* WHAT IS REQUIRED
Make an exact copy of the lines from the one containing "- intros b w" to the end of the records below, and leave out everything else.
* * * * * * *
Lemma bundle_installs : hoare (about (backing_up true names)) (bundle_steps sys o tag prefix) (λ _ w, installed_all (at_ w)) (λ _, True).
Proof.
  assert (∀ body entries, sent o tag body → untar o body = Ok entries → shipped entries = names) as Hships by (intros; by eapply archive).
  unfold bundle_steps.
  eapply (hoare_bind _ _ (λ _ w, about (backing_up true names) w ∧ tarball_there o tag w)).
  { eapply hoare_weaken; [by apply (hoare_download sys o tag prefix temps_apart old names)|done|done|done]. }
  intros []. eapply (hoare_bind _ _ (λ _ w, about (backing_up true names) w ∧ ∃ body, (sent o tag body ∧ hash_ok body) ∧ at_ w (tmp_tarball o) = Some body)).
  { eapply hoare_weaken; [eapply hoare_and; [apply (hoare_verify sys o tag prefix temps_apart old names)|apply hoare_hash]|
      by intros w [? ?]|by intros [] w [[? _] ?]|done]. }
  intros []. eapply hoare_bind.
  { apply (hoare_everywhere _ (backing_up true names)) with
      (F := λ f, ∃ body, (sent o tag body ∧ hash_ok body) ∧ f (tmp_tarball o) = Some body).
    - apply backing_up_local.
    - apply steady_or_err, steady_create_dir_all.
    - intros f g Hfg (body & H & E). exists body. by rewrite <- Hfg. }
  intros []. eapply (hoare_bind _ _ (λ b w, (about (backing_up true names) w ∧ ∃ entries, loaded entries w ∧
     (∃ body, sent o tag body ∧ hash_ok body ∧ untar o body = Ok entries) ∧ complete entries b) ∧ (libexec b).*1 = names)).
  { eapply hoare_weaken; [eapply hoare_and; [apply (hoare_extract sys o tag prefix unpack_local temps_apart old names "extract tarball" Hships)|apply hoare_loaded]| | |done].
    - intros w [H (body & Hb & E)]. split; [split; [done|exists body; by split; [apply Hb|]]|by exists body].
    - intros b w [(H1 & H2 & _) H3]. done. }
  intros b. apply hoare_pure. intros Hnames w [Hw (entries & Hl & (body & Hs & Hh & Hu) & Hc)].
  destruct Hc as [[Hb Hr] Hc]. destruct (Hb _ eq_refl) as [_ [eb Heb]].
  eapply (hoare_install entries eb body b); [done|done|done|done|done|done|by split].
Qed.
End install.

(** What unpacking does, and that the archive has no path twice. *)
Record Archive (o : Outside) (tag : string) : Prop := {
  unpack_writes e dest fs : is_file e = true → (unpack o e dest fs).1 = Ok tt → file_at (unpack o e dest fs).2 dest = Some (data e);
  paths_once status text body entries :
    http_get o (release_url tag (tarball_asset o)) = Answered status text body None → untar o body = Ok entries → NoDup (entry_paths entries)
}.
* * * * * * *
* EXERCISE SOLUTION
    - intros b w [(H1 & H2 & _) H3]. done. }
  intros b. apply hoare_pure. intros Hnames w [Hw (entries & Hl & (body & Hs & Hh & Hu) & Hc)].
  destruct Hc as [[Hb Hr] Hc]. destruct (Hb _ eq_refl) as [_ [eb Heb]].
  eapply (hoare_install entries eb body b); [done|done|done|done|done|done|by split].
Qed.
End install.

(** What unpacking does, and that the archive has no path twice. *)
Record Archive (o : Outside) (tag : string) : Prop := {
  unpack_writes e dest fs : is_file e = true → (unpack o e dest fs).1 = Ok tt → file_at (unpack o e dest fs).2 dest = Some (data e);
  paths_once status text body entries :
    http_get o (release_url tag (tarball_asset o)) = Answered status text body None → untar o body = Ok entries → NoDup (entry_paths entries)
}.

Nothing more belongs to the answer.